> [Goal of the exercise] All lines from the opening of the data to the line containing "Inductive rebootAction := rebootProceed" must be returned unchanged, and only those lines.

Stored items
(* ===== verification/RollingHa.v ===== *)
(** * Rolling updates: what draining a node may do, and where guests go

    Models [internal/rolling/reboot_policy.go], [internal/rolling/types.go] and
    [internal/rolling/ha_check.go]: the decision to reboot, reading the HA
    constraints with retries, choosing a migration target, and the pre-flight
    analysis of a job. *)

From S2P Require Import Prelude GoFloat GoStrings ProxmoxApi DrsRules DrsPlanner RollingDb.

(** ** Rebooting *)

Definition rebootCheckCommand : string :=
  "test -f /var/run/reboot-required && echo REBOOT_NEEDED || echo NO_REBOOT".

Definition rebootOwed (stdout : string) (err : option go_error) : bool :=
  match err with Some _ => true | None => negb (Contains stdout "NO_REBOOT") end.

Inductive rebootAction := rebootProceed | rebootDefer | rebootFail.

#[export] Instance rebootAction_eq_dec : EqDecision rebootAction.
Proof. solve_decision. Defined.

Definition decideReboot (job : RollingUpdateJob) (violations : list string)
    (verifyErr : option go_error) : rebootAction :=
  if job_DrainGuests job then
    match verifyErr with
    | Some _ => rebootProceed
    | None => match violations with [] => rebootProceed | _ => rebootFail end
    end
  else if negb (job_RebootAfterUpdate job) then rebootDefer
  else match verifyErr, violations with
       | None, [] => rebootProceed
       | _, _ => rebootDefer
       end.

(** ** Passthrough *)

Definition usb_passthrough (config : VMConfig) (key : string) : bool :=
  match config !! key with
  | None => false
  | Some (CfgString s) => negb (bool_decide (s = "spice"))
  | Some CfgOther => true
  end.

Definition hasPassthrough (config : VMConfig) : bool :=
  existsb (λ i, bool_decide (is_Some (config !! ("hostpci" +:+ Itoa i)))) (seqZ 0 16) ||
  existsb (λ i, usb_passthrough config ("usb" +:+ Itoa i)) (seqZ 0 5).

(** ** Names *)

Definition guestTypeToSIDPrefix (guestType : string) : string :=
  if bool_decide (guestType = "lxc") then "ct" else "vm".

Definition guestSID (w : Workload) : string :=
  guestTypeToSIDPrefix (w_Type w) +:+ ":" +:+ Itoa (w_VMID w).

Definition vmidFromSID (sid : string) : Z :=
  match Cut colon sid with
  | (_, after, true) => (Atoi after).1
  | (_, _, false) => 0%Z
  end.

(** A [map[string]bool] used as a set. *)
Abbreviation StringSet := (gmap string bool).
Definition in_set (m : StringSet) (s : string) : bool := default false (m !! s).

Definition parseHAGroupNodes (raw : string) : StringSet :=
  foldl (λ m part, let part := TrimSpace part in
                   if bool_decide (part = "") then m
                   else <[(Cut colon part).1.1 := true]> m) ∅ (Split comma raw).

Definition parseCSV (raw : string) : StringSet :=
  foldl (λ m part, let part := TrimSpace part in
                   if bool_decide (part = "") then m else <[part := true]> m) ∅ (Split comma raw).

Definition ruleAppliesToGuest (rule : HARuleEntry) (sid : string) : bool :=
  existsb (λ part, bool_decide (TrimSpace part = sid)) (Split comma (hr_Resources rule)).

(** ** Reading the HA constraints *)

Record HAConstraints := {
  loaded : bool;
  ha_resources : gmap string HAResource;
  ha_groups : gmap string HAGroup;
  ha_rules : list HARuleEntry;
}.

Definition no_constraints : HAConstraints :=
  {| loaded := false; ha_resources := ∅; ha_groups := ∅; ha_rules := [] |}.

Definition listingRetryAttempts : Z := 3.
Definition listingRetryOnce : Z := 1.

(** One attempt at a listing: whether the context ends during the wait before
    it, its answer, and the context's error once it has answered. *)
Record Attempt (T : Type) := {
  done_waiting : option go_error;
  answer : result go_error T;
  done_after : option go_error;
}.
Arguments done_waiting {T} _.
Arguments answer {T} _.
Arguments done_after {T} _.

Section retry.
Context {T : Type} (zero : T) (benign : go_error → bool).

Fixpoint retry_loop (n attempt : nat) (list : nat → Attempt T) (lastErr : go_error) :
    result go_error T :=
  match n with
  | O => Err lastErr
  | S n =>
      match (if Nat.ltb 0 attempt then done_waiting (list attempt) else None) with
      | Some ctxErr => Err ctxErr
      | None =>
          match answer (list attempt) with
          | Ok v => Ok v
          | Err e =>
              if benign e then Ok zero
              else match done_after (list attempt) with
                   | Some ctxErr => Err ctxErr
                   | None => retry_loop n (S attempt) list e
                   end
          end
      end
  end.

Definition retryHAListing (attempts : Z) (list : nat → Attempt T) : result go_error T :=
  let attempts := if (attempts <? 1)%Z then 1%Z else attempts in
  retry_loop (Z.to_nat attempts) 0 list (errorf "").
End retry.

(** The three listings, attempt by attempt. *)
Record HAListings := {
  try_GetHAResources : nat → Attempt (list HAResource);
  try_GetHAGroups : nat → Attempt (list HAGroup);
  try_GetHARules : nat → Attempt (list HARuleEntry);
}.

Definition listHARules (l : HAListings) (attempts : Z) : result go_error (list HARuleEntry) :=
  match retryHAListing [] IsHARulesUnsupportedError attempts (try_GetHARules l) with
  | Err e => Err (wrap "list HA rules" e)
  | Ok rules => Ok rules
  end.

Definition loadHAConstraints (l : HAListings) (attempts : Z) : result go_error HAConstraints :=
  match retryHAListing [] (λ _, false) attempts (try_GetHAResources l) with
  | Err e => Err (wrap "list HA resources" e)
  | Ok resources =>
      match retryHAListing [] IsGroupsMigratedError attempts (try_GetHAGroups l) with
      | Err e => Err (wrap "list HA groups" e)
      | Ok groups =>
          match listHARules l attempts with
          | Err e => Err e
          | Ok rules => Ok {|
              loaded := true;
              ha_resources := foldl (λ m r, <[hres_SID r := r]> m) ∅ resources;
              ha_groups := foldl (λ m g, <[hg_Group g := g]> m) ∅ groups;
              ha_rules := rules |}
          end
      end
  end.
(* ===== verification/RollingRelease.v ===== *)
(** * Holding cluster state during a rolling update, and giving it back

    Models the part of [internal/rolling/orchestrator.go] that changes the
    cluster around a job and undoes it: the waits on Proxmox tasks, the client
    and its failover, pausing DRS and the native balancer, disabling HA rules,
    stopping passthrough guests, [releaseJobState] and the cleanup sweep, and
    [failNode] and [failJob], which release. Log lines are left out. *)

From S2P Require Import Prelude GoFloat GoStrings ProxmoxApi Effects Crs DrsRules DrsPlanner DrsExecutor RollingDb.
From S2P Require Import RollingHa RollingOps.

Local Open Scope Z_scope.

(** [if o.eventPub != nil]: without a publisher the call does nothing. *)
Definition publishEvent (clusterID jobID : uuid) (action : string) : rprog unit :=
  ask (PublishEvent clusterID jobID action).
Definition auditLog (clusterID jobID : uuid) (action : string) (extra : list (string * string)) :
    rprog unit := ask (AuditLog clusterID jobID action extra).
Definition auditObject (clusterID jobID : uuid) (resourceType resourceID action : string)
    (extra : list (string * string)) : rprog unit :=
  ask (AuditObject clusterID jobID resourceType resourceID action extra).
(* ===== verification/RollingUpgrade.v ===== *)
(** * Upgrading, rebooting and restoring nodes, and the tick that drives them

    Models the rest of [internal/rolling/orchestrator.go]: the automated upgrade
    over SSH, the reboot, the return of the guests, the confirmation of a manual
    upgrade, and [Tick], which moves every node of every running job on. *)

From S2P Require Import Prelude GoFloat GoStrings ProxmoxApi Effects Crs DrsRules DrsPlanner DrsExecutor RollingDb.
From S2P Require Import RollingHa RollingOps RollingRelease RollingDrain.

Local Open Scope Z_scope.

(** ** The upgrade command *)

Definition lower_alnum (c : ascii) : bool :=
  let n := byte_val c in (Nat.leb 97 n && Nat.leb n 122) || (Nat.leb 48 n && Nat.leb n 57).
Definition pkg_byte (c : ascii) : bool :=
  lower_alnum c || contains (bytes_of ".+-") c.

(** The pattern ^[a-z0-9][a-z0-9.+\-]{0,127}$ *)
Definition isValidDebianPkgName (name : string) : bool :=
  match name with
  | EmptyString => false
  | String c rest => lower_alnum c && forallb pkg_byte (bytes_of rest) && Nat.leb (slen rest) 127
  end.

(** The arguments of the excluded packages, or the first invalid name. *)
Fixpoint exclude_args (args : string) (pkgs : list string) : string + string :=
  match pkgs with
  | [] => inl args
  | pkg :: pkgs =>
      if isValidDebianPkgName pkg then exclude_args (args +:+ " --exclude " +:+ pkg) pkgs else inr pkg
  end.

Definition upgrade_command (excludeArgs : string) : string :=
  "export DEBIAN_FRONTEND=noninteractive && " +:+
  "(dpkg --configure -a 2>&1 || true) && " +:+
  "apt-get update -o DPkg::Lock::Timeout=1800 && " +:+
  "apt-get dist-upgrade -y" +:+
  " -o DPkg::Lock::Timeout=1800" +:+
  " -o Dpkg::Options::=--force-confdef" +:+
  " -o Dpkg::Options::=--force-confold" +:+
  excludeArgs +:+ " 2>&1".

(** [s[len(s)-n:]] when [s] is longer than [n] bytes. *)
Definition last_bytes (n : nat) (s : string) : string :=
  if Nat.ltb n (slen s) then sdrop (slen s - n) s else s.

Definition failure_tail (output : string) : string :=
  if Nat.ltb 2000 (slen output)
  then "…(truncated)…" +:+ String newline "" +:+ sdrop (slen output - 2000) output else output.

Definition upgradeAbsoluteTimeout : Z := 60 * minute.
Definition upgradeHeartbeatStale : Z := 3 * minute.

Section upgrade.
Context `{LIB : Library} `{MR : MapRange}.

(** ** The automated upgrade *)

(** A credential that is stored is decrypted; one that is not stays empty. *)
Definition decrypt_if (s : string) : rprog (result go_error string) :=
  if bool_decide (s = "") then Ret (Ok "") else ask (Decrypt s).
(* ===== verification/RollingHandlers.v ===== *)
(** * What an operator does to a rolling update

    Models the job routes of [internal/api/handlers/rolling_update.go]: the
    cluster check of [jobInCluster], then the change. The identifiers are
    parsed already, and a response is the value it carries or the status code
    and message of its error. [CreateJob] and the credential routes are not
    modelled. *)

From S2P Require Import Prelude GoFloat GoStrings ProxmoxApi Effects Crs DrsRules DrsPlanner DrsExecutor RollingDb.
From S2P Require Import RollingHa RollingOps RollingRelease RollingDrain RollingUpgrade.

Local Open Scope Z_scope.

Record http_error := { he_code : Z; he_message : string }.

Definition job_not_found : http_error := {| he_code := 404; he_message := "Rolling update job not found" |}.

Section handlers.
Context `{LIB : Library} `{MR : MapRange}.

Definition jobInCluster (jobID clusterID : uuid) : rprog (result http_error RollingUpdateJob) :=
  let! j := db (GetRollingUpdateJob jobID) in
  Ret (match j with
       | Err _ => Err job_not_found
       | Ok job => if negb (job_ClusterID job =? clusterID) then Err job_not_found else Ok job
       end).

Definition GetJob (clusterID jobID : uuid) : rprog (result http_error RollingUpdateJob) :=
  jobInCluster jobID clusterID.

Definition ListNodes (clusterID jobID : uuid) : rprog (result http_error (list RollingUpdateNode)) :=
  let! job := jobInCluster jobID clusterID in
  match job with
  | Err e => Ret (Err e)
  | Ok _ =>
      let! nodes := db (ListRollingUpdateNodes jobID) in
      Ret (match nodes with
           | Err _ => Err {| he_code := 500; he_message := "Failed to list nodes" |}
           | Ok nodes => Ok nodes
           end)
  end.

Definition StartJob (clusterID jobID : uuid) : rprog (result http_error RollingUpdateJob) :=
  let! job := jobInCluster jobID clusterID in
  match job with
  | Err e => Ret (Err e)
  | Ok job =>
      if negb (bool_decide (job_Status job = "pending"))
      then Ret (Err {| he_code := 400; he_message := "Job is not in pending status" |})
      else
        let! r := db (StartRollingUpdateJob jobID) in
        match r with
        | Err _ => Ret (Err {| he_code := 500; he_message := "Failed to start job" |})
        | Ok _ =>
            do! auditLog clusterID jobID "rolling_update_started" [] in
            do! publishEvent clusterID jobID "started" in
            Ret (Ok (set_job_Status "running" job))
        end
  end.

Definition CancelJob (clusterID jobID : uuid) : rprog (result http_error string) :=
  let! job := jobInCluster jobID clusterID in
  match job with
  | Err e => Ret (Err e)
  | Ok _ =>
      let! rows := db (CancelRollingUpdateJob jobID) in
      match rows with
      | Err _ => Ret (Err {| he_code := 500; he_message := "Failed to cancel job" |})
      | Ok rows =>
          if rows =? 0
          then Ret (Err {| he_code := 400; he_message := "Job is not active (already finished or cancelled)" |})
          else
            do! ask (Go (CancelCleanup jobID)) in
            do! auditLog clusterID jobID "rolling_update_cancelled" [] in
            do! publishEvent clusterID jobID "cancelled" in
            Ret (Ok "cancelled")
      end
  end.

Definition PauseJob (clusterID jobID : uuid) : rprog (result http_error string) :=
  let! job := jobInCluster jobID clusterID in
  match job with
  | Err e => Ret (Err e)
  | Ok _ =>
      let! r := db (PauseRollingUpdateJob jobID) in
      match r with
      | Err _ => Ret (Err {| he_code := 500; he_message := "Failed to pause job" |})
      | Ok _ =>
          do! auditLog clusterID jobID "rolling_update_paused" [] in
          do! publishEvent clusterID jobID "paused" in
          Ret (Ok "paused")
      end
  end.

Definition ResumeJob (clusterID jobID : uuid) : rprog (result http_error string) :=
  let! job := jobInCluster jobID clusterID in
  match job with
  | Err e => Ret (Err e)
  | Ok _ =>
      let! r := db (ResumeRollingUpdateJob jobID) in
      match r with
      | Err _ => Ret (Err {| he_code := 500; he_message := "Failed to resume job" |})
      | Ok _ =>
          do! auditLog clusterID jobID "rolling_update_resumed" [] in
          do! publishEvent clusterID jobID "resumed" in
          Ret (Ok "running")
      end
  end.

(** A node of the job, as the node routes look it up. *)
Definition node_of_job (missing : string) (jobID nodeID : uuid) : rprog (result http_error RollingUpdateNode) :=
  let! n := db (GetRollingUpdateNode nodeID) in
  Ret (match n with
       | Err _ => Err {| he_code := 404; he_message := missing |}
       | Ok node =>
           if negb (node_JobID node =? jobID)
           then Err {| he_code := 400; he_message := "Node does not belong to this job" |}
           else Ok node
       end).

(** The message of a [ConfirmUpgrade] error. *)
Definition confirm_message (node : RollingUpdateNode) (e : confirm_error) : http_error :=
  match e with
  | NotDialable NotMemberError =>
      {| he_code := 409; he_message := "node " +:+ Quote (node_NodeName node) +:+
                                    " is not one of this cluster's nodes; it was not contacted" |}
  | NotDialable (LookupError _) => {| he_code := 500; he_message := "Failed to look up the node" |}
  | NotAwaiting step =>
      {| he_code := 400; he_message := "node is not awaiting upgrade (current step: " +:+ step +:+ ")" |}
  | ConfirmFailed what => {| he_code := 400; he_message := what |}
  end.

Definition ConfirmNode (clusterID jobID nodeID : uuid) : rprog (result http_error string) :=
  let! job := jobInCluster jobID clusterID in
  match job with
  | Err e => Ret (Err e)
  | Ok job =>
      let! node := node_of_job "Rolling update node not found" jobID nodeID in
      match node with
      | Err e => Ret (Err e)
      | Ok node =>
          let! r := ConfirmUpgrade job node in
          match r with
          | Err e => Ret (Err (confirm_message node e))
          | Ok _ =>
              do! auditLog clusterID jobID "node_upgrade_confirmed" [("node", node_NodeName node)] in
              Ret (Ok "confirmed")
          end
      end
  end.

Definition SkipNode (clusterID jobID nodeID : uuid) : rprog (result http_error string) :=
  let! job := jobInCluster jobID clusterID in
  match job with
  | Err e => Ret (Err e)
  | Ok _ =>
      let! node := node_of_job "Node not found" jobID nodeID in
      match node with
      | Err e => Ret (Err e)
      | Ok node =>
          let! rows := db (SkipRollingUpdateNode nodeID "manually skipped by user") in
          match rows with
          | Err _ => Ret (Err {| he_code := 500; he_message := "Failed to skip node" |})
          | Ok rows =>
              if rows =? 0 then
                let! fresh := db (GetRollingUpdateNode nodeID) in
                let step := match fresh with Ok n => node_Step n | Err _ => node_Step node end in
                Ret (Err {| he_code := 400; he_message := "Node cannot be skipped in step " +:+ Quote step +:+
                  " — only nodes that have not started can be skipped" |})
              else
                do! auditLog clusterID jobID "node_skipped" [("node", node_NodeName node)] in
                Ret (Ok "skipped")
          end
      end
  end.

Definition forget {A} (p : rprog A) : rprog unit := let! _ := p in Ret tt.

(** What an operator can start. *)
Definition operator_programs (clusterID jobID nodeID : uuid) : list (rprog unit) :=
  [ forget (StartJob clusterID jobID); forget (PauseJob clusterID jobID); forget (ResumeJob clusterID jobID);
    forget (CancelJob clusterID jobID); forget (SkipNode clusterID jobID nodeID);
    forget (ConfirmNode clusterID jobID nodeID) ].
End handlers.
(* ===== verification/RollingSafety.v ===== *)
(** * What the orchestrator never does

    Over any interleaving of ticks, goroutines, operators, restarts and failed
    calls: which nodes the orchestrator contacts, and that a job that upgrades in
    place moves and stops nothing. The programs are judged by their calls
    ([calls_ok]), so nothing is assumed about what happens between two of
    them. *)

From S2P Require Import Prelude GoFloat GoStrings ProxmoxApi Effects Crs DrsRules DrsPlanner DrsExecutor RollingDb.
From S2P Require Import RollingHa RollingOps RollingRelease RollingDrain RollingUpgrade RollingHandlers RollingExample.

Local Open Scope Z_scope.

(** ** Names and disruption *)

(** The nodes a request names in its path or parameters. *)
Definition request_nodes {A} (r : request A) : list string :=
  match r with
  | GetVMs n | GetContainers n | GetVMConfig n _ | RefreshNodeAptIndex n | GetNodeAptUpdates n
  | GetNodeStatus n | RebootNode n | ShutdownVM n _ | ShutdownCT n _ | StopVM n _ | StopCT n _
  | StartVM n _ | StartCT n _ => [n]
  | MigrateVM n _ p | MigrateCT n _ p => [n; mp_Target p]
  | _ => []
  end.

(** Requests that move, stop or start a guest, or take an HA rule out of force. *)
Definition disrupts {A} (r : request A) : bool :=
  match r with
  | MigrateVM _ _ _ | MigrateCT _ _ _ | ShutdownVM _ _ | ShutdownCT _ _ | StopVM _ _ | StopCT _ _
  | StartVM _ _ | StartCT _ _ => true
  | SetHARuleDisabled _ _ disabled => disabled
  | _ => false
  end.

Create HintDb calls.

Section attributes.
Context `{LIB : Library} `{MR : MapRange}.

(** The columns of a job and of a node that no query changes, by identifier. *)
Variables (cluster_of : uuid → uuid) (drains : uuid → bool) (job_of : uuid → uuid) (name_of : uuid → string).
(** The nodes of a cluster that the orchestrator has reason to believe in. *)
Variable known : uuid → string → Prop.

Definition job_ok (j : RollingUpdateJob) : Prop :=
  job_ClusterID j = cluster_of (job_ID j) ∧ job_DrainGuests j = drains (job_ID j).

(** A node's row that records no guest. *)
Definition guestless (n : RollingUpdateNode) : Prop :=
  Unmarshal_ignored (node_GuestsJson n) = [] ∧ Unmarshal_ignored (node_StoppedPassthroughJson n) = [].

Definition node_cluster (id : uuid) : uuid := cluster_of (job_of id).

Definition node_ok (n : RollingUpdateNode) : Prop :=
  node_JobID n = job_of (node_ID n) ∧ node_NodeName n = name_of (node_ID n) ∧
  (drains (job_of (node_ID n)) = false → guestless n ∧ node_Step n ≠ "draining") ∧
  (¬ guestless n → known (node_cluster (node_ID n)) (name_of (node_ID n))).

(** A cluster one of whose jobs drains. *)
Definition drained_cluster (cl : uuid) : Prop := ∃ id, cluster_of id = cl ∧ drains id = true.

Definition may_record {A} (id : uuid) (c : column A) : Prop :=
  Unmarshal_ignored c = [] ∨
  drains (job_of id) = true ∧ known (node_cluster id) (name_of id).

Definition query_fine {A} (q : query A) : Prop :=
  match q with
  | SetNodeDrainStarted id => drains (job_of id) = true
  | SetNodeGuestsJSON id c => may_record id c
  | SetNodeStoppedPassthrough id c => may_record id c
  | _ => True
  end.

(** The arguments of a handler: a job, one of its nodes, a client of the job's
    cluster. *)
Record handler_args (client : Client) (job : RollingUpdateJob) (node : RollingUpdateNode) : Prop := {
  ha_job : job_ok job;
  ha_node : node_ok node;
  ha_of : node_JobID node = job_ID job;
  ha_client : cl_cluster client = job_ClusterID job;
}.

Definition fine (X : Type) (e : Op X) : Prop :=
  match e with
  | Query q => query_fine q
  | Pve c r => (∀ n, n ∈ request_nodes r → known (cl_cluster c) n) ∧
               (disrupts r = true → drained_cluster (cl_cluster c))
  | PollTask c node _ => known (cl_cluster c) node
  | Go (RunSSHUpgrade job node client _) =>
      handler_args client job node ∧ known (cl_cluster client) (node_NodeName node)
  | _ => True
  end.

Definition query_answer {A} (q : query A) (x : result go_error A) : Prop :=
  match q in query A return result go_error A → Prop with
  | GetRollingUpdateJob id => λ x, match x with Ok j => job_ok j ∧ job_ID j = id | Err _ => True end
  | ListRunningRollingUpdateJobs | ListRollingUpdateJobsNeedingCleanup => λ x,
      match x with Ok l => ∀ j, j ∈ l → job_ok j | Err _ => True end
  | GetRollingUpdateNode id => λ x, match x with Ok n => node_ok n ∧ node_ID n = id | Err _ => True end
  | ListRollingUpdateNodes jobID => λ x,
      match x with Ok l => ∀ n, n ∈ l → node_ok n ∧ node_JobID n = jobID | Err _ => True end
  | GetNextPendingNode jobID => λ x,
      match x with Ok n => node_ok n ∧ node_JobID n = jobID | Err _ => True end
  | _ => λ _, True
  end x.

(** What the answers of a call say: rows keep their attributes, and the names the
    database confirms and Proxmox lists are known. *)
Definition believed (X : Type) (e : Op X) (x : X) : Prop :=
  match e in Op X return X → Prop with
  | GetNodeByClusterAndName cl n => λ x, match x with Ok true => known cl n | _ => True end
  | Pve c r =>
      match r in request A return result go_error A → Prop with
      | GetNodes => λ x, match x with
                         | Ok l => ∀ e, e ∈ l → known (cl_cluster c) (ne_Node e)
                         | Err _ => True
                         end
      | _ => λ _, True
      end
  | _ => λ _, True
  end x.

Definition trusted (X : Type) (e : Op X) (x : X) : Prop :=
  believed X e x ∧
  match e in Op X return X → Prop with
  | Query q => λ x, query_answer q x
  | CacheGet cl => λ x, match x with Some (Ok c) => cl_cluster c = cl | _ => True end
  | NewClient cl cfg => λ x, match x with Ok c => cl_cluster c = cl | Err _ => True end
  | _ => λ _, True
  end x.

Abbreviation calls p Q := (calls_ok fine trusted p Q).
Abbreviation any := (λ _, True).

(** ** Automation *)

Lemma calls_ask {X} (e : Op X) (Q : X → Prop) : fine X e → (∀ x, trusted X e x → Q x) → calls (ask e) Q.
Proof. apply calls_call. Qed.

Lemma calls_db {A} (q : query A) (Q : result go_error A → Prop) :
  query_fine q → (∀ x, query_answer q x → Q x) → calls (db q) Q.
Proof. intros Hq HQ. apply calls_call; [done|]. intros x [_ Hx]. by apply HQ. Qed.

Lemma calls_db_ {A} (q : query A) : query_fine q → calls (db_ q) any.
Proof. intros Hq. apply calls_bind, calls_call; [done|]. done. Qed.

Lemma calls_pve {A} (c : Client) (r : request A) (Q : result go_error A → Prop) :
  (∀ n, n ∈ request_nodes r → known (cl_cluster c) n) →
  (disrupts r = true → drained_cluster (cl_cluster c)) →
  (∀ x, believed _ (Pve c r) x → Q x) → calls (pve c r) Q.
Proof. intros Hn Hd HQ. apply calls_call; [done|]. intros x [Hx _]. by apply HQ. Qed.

> [Solution to the problem]
(* ===== verification/RollingHa.v ===== *)
(** * Rolling updates: what draining a node may do, and where guests go

    Models [internal/rolling/reboot_policy.go], [internal/rolling/types.go] and
    [internal/rolling/ha_check.go]: the decision to reboot, reading the HA
    constraints with retries, choosing a migration target, and the pre-flight
    analysis of a job. *)

From S2P Require Import Prelude GoFloat GoStrings ProxmoxApi DrsRules DrsPlanner RollingDb.

(** ** Rebooting *)

Definition rebootCheckCommand : string :=
  "test -f /var/run/reboot-required && echo REBOOT_NEEDED || echo NO_REBOOT".

Definition rebootOwed (stdout : string) (err : option go_error) : bool :=
  match err with Some _ => true | None => negb (Contains stdout "NO_REBOOT") end.

Inductive rebootAction := rebootProceed | rebootDefer | rebootFail.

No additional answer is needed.